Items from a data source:
________

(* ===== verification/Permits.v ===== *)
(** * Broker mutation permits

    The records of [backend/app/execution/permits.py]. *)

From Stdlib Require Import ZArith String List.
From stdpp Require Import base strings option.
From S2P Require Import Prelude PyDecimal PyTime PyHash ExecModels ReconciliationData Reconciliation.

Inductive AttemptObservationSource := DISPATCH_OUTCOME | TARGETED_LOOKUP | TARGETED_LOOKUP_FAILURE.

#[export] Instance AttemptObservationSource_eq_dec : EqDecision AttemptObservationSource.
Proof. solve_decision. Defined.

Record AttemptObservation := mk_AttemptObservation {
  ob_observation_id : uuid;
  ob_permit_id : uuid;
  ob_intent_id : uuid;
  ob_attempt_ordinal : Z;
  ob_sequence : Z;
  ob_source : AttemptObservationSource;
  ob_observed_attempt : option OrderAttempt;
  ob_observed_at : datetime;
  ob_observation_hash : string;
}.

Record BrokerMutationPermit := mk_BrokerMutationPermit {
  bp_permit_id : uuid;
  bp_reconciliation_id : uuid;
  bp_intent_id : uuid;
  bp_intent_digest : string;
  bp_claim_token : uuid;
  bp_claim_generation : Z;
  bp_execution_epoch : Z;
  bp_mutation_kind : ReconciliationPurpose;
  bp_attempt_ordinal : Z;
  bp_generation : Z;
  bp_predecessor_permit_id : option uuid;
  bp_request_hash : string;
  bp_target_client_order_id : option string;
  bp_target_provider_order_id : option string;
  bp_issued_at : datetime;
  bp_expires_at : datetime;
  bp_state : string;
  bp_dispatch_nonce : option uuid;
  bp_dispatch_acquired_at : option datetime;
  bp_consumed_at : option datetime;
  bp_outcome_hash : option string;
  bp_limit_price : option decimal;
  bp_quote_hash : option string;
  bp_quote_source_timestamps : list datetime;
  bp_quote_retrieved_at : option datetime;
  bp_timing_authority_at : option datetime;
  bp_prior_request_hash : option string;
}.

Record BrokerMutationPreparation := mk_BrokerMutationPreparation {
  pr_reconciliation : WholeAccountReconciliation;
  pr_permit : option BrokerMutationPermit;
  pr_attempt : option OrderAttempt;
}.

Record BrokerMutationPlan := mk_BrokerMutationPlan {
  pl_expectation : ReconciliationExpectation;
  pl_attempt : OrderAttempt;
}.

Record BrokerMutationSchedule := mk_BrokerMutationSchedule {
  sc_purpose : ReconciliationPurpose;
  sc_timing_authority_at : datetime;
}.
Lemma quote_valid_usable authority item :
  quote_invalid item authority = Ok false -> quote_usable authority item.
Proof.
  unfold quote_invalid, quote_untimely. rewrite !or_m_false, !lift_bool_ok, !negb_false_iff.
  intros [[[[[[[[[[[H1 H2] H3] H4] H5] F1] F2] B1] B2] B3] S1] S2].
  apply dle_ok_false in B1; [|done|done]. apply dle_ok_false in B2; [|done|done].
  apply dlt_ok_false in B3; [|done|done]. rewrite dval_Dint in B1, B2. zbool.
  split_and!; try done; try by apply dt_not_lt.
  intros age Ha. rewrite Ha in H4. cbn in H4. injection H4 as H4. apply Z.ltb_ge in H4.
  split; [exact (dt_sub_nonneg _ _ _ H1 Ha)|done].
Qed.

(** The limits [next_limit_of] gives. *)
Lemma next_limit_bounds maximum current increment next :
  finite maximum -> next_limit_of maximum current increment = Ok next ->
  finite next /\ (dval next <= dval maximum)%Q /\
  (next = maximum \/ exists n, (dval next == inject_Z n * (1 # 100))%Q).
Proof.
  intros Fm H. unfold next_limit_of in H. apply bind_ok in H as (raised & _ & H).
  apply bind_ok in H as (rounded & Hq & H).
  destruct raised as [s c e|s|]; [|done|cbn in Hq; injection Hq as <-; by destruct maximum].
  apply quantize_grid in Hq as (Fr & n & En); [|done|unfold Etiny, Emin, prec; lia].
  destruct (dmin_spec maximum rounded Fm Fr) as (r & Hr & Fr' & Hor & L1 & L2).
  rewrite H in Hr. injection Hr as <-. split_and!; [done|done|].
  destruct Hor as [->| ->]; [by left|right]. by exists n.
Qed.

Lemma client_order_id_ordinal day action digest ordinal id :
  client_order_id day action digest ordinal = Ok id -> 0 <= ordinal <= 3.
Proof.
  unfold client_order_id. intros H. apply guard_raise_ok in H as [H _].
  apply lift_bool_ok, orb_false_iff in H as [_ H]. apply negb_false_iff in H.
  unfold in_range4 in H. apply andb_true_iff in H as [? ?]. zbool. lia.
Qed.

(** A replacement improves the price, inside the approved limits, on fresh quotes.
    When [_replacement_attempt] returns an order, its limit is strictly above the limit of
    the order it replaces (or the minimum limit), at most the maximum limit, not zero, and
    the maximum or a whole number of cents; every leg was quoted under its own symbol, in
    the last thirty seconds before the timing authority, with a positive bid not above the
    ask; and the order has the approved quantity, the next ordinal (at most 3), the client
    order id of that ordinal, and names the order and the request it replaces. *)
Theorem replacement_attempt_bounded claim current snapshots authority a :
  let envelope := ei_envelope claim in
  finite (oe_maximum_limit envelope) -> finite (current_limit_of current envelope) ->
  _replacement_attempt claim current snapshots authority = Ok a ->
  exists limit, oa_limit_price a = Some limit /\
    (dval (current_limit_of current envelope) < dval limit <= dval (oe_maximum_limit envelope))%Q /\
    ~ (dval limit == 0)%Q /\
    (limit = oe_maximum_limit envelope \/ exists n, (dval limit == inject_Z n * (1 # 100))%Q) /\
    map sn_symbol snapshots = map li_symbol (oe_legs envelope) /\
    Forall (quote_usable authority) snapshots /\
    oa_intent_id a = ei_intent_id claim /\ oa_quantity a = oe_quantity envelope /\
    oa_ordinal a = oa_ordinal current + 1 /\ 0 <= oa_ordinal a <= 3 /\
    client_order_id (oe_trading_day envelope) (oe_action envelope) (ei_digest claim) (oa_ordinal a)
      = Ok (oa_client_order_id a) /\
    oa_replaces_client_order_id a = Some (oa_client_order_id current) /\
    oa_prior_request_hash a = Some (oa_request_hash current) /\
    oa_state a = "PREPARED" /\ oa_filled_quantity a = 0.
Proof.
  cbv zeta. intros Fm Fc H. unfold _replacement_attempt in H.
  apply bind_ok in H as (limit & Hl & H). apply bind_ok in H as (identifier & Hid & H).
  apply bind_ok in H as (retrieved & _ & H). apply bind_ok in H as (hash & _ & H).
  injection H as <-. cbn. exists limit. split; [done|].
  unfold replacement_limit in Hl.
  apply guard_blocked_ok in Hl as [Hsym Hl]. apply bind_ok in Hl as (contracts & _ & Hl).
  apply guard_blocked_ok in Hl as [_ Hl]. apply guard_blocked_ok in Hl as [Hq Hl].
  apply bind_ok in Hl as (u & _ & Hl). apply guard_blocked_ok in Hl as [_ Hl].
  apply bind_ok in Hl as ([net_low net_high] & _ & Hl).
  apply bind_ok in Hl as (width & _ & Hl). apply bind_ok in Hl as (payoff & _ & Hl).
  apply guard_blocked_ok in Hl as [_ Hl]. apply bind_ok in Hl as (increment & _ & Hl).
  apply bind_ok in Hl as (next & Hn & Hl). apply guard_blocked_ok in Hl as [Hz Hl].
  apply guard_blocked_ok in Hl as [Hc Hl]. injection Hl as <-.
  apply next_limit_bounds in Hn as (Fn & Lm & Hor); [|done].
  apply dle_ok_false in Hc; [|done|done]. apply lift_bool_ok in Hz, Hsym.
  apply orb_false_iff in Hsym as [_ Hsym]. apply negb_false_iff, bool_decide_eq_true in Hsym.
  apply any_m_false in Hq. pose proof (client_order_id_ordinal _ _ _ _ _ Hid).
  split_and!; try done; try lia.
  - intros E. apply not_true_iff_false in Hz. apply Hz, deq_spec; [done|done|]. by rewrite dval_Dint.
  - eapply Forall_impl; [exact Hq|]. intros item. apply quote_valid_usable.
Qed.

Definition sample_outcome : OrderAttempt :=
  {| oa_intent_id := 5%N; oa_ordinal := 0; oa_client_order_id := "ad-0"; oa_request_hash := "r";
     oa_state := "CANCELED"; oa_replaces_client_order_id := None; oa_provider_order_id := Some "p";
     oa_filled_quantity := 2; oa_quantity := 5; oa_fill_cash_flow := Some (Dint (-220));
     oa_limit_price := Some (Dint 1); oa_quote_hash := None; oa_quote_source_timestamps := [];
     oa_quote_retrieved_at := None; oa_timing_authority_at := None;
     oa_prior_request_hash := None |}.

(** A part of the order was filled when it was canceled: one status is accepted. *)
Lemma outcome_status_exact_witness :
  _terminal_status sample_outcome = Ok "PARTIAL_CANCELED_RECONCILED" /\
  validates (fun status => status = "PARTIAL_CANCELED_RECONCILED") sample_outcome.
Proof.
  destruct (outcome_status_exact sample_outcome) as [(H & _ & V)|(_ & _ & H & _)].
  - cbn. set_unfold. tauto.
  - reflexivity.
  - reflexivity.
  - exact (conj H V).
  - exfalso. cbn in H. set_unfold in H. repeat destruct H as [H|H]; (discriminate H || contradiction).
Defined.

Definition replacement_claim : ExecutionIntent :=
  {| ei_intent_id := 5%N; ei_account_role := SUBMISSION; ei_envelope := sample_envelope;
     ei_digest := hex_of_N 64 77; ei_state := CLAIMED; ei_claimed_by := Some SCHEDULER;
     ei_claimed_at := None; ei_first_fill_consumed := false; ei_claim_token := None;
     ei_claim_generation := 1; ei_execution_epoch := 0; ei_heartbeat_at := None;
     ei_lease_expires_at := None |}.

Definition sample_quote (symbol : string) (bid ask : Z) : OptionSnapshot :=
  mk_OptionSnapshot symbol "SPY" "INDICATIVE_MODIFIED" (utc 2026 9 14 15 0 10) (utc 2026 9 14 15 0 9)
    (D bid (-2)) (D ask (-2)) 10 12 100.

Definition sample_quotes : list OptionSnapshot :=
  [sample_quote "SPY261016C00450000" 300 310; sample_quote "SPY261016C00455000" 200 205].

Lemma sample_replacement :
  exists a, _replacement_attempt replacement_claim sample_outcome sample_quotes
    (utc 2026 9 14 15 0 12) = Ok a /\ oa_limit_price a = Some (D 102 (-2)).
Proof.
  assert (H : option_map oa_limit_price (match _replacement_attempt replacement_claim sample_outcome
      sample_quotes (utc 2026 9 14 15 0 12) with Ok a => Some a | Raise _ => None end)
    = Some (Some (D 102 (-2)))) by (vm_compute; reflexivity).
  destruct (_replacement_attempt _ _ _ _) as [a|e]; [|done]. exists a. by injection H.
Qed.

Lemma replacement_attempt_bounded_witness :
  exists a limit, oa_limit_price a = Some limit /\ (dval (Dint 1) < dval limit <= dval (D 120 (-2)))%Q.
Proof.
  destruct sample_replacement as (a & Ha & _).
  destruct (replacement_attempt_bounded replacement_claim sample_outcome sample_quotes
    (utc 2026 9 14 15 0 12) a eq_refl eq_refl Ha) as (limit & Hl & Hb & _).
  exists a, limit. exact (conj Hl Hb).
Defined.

________

What you need to do: Reproduce exactly the lines from the beginning of the entries above up to and including the line that contains "Inductive AttemptObservationSource := DISPATCH_OUTCOME".

Solution:
(* ===== verification/Permits.v ===== *)
(** * Broker mutation permits

    The records of [backend/app/execution/permits.py]. *)

From Stdlib Require Import ZArith String List.
From stdpp Require Import base strings option.
From S2P Require Import Prelude PyDecimal PyTime PyHash ExecModels ReconciliationData Reconciliation.

Inductive AttemptObservationSource := DISPATCH_OUTCOME | TARGETED_LOOKUP | TARGETED_LOOKUP_FAILURE.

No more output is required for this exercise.